That’s already awesome, isn’t it? We’ve blogged about this previously here and here. Starting with jOOQ 3.14, you can remove all the other middleware and mapping and what not, and produce your XML or JSON documents directly from your database using standard SQL/XML or SQL/JSON API!

But that’s not all!

Maybe, you don’t actually need the JSON document, you just want to use JSON to allow for nesting data structures, mapping them back to Java.

What about these nested Java classes:

public static class Type {
    public String name;
}

public static class Column {
    public String columnName;
    public Type type;
}

public static class Table {
    public String tableSchema;
    public String tableName;

    public List<Column> columns;
}

Assuming you have gson or Jackson or JAXB on your classpath (or you configure them directly), you can write the exact same query as before, and use jOOQ’s DefaultRecordMapper using the fetchInto(Table.class) call:

for (Table t :
    ctx.select(
            jsonObject(
                key("tableSchema").value(COLUMNS.TABLE_SCHEMA),
                key("tableName").value(COLUMNS.TABLE_NAME),
                key("columns").value(jsonArrayAgg(
                    jsonObject(
                        key("columnName").value(COLUMNS.COLUMN_NAME),
                        key("type").value(jsonObject(
                            "name", COLUMNS.DATA_TYPE)
                        )
                    )
                ).orderBy(COLUMNS.ORDINAL_POSITION))
            )
       )
       .from(COLUMNS)
       .where(COLUMNS.TABLE_NAME.in("t_author", "t_book"))
       .groupBy(COLUMNS.TABLE_SCHEMA, COLUMNS.TABLE_NAME)
       .orderBy(COLUMNS.TABLE_SCHEMA, COLUMNS.TABLE_NAME)
       .fetchInto(Table.class))
    System.out.println(t.tableName + ":\n" + t.columns
       .stream()
       .map(c -> c.columnName + " (" + c.type.name + ")")
       .collect(joining("\n  ")));

The output being:

t_author:
  id (integer)
  first_name (character varying)
  last_name (character varying)
  date_of_birth (date)
  year_of_birth (integer)
  address (USER-DEFINED)
t_book:
  id (integer)
  author_id (integer)
  co_author_id (integer)
  details_id (integer)
  title (character varying)
  published_in (integer)
  language_id (integer)
  content_text (text)
  content_pdf (bytea)
  status (USER-DEFINED)
  rec_version (integer)
  rec_timestamp (timestamp without time zone)

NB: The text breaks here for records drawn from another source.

(** X9.  [push_sprite_events] and [onCloseDocument] keep the registry in
    order: each object stays registered under the id of its own sprite
    and stays an observer of its document until it is destroyed. *)
Theorem sprite_registry_stays_wf (g : Globals) :
  sprite_registry_wf g →
  (∀ sprite g', push_sprite_events sprite g = Done g' →
                sprite_registry_wf g')
  ∧ (∀ id object g',
       g_spriteEvents g !! id = Some object →
       onCloseDocument (self object) g = Done g' →
       sprite_registry_wf g' ∧ g_spriteEvents g' !! id = None).
Proof.
  intros Hwf. split.
  - intros sprite g'. unfold push_sprite_events.
    destruct (g_spriteEvents g !! sprite) as [object|] eqn:Hreg.
    + intros [= <-]. exact Hwf.
    + intros H. bind_inv H. destruct a as [this h]. inversion H; subst.
      unfold SpriteEvents.create in E.
      destruct (SpriteEvents.doc _ (host g)) as [d|] eqn:Hdoc; [|done].
      inversion E; subst. intros id object. cbn [g_spriteEvents host].
      destruct (decide (id = sprite)) as [->|Hne].
      * rewrite lookup_insert_eq. intros [= <-]. cbn [self].
        split; [done|]. intros d'.
        rewrite (doc_same_sprites _ (host g)) by done.
        rewrite Hdoc. intros [= <-]. cbn. set_solver.
      * rewrite lookup_insert_ne by done. intros Hobj.
        destruct (Hwf id object Hobj) as [Hid Hobs]. split; [done|].
        intros d' Hd'. rewrite (doc_same_sprites _ (host g)) in Hd' by done.
        cbn. specialize (Hobs d' Hd'). set_solver.
  - intros id object g' Hobj. destruct (Hwf id object Hobj) as [Hid _].
    unfold onCloseDocument. rewrite Hid, Hobj. intros H. bind_inv H.
    inversion H; subst. cbn [g_spriteEvents host].
    split; [|apply lookup_delete_eq].
    destruct (destroy_keeps_others _ _ _ E) as [Hs Hkeep].
    intros id' object' Hobj'. cbn [g_spriteEvents host] in *.
    apply lookup_delete_Some in Hobj' as [Hne Hobj'].
    destruct (Hwf id' object' Hobj') as [Hid' Hobs]. split; [done|].
    intros d Hd. rewrite (doc_same_sprites _ _ _ Hs) in Hd.
    apply Hkeep; [congruence|]. by apply Hobs.
Qed.

(** The registry with the two open sprites, after sprite 5 is closed. *)
Lemma sprite_registry_stays_wf_witness :
  sprite_registry_wf two_open_sprites
  ∧ ∃ g', onCloseDocument (SpriteEvents.mk 5 true) two_open_sprites = Done g'
          ∧ sprite_registry_wf g'
          ∧ g_spriteEvents g' !! 5%N = None.
Proof.
  assert (Hwf : sprite_registry_wf two_open_sprites).
  { intros id object Hobj. unfold two_open_sprites in Hobj.
    cbn [g_spriteEvents] in Hobj.
    apply lookup_insert_Some in Hobj as [[<- <-]|[Hne Hobj]].
    - split; [done|]. intros d [= <-]. cbn. set_solver.
    - apply lookup_singleton_Some in Hobj as [<- <-].
      split; [done|]. intros d [= <-]. cbn. set_solver. }
  split; [exact Hwf|].
  destruct (sprite_registry_stays_wf two_open_sprites Hwf) as [_ Hclose].
  eexists. split; [by vm_compute|].
  apply (Hclose 5%N (mkEvents [[1]] (SpriteEvents.mk 5 true))); by vm_compute.
Defined.

(** X10.  Creating the events of a sprite and then closing its document
    gives back the registry and the observers there were: the object is
    erased again and has left the document it joined. *)
Theorem push_then_close_restores (sprite : ObjectId) (d : Doc) (g : Globals) :
  sprites (host g) !! sprite = Some (Some d) →
  g_spriteEvents g !! sprite = None →
  (d, sprite) ∉ doc_observers (host g) →
  ∃ g1 g2,
    push_sprite_events sprite g = Done g1
    ∧ onCloseDocument (SpriteEvents.mk sprite false) g1 = Done g2
    ∧ g_spriteEvents g2 = g_spriteEvents g
    ∧ doc_observers (host g2) = doc_observers (host g)
    ∧ undo_observers (host g2) = undo_observers (host g)
    ∧ host_calls (host g2)
      = host_calls (host g)
        ++ [DocAddObserver d sprite; DocRemoveObserver d sprite].
Proof.
  intros Hsprite Hreg Hnot. unfold push_sprite_events, SpriteEvents.create.
  rewrite Hreg. unfold SpriteEvents.doc at 1.
  cbn [SpriteEvents.m_spriteId]. rewrite Hsprite. cbn [mbind outcome_bind].
  eexists _, _. split; [reflexivity|].
  unfold onCloseDocument. cbn [g_spriteEvents SpriteEvents.m_spriteId host].
  rewrite lookup_insert_eq. cbn [self]. unfold SpriteEvents.destroy.
  unfold SpriteEvents.doc. cbn [SpriteEvents.m_spriteId sprites doc_add_observer].
  rewrite Hsprite. cbn.
  split; [reflexivity|]. cbn. split_and!.
  - by apply delete_insert_id.
  - set_solver.
  - done.
  - by rewrite <- app_assoc.
Qed.

(** Sprite 5 of document 2 gets its events and is closed. *)
Lemma push_then_close_restores_witness :
  ∃ g1 g2,
    push_sprite_events 5%N (no_globals open_document) = Done g1
    ∧ onCloseDocument (SpriteEvents.mk 5 false) g1 = Done g2
    ∧ g_spriteEvents g2 = ∅
    ∧ doc_observers (host g2) = ∅.
Proof.
  destruct (push_then_close_restores 5%N 2%N (no_globals open_document))
    as (g1 & g2 & H1 & H2 & Hreg & Hobs & _); [by vm_compute|done|set_solver|].
  by exists g1, g2.
Defined.

(** ** The application's events and [Exit] *)

Lemma run_exit_slots_app slots : ∀ g : Globals,
  ∃ g',
    run_exit_slots slots g = Done g'
    ∧ g_appEvents g'
      = if bool_decide (ResetAppEvents ∈ slots) then None else g_appEvents g.
Proof.
  induction slots as [|slot rest IH]; intros g; cbn [run_exit_slots].
  - by exists g.
  - destruct slot; cbn [run_exit_slot].
    + cbn [mbind outcome_bind].
      destruct (IH (mkGlobals None (g_spriteEvents g) (atExit g) (Exit g)
                      (host g))) as (g' & Hrun & Happ).
      exists g'. split; [exact Hrun|]. rewrite Happ. cbn [g_appEvents].
      rewrite (bool_decide_eq_true_2 (_ ∈ _ :: _)) by left.
      by destruct (bool_decide _).
    + destruct (destroy_all_effect (map_to_list (g_spriteEvents g)) (host g))
        as (h1 & Hall & _).
      rewrite Hall. cbn [mbind outcome_bind].
      destruct (IH (mkGlobals (g_appEvents g) ∅ (atExit g) (Exit g) h1))
        as (g' & Hrun & Happ).
      exists g'. split; [exact Hrun|]. rewrite Happ. cbn [g_appEvents].
      assert (Heq : bool_decide (ResetAppEvents ∈ rest)
                    = bool_decide (ResetAppEvents ∈ ClearSpriteEvents :: rest)).
      { apply bool_decide_ext. rewrite elem_of_cons.
        split; [by right|]. by intros [?|?]. }
      by rewrite Heq.
Qed.

(** X11.  [push_app_events] creates the application's events once: a second
    call changes nothing.  The object it creates has no listener and no
    subscription, and it is destroyed when [Exit] is raised. *)
Theorem push_app_events_once (g : Globals) :
  push_app_events (push_app_events g) = push_app_events g
  ∧ is_Some (g_appEvents (push_app_events g))
  ∧ (g_appEvents g = None →
     g_appEvents (push_app_events g)
     = Some (mkEvents [] (AppEvents.mk false false false))
     ∧ ∃ g', App_Exit (push_app_events g) = Done g' ∧ g_appEvents g' = None).
Proof.
  destruct (g_appEvents g) as [object|] eqn:Happ.
  - assert (Hp : push_app_events g = g)
      by (unfold push_app_events; by rewrite Happ).
    rewrite !Hp. split_and!; [done|by rewrite Happ|congruence].
  - assert (Hp : push_app_events g
                 = mkGlobals
                     (Some (mkEvents [] (AppEvents.mk false false false)))
                     (g_spriteEvents g) (atExit g)
                     (Exit g ++ [ResetAppEvents]) (host g))
      by (unfold push_app_events; by rewrite Happ).
    rewrite !Hp. split_and!; [done|done|]. intros _. split; [done|].
    unfold App_Exit. cbn [Exit].
    destruct (run_exit_slots_app (Exit g ++ [ResetAppEvents])
                (mkGlobals (Some (mkEvents [] (AppEvents.mk false false false)))
                           (g_spriteEvents g) (atExit g)
                           (Exit g ++ [ResetAppEvents]) (host g)))
      as (g' & Hrun & Hnone).
    exists g'. split; [exact Hrun|]. rewrite Hnone.
    rewrite bool_decide_eq_true_2; [done|]. apply elem_of_app. right. left.
Qed.

(** ** Event names and event types *)

(** X12.  In both classes the event type depends only on the name as a C
    string, and two names with the same recognised event type are the same
    C string: no two names share an event type. *)
Theorem eventType_one_name_per_type (a b : string) :
  (c_str a = c_str b →
   AppEvents.eventType a = AppEvents.eventType b
   ∧ SpriteEvents.eventType a = SpriteEvents.eventType b)
  ∧ (0 ≤ AppEvents.eventType a →
     AppEvents.eventType a = AppEvents.eventType b → c_str a = c_str b)
  ∧ (0 ≤ SpriteEvents.eventType a →
     SpriteEvents.eventType a = SpriteEvents.eventType b → c_str a = c_str b).
Proof.
  unfold AppEvents.eventType, SpriteEvents.eventType.
  unfold AppEvents.SiteChange, AppEvents.FgColorChange,
    AppEvents.BgColorChange, AppEvents.Unknown, SpriteEvents.Change,
    SpriteEvents.FilenameChange, SpriteEvents.Unknown.
  rewrite !strcmp_eqb. split_and!.
  - by intros ->.
  - repeat case_bool_decide; intros; try lia; congruence.
  - repeat case_bool_decide; intros; try lia; congruence.
Qed.

(** ["change"] followed by a NUL and more is the event "change". *)
Lemma eventType_one_name_per_type_witness :
  SpriteEvents.eventType (String.append "change" (String Ascii.zero "junk"))
  = SpriteEvents.eventType "change"
  ∧ c_str "sitechange" = c_str "sitechange".
Proof.
  destruct (eventType_one_name_per_type
              (String.append "change" (String Ascii.zero "junk")) "change")
    as (Hsame & _ & _).
  destruct (eventType_one_name_per_type "sitechange" "sitechange")
    as (_ & Happ & _).
  split; [by apply Hsame|]. apply Happ; by vm_compute.
Defined.

(** ** More on [Events::call] *)

Section MoreCallFacts.
Context {S : Type} `{!EventsImpl S}.
Variable lua_pcall : lua_value → Script S → pcall_result * Script S.

(** X13.  An event without listeners is dispatched to nobody, whatever the
    callbacks would do: for an event type that is negative, or beyond the
    table, or whose list is empty, [call] returns at once, calls and prints
    nothing and leaves everything as it was. *)
Theorem call_without_listeners (eventType : Z) (w : Script S) :
  listeners_of eventType (m_listeners (evs w)) = [] →
  call lua_pcall eventType w = Done ([], w).
Proof.
  intros Hnone. unfold call. rewrite Hnone. by destruct (_ || _).
Qed.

No join magic. No cartesian products. No data deduplication. Just SQL-native nested collections, using an intuitive, declarative approach to creating the document data structure, combined with the usual awesomeness of SQL.

Using this without the jOOQ DSL

Of course, this also works without the jOOQ API, e.g. using our parser. Check out our translator tool. Plug in this native SQL beauty:

SELECT
  json_object(
    KEY 'tableSchema' VALUE columns.table_schema,
    KEY 'tableName' VALUE columns.table_name,
    KEY 'columns' VALUE json_arrayagg(
      json_object(
        KEY 'columnName' VALUE columns.column_name,
        KEY 'type' VALUE json_object(
          KEY 'name' VALUE columns.data_type
        )
      )
    )
  )
FROM columns
WHERE columns.table_name IN ('t_author', 't_book')
GROUP BY columns.table_schema, columns.table_name
ORDER BY columns.table_schema, columns.table_name

And, because the devil of SQL agnosticity and translation is in the detail, take out the vendor-specific version, e.g. for PostgreSQL:

SELECT json_build_object(
  'tableSchema', columns.table_schema,
  'tableName', columns.table_name,
  'columns', json_agg(json_build_object(
    'columnName', columns.column_name,
    'type', json_build_object('name', columns.data_type)
  ))
)
FROM columns
WHERE columns.table_name IN (
  't_author', 't_book'
)
GROUP BY
  columns.table_schema,
  columns.table_name
ORDER BY
  columns.table_schema,
  columns.table_name

You might need to run this, before:

SET search_path = 'information_schema'

Conclusion

We’ve waited way too long with this game changing feature. I truly think this approach will change how we perceive ORMs in the future. The database first approach, where we can use SQL and only SQL to map SQL data onto any hierarchical data structure is very commpelling.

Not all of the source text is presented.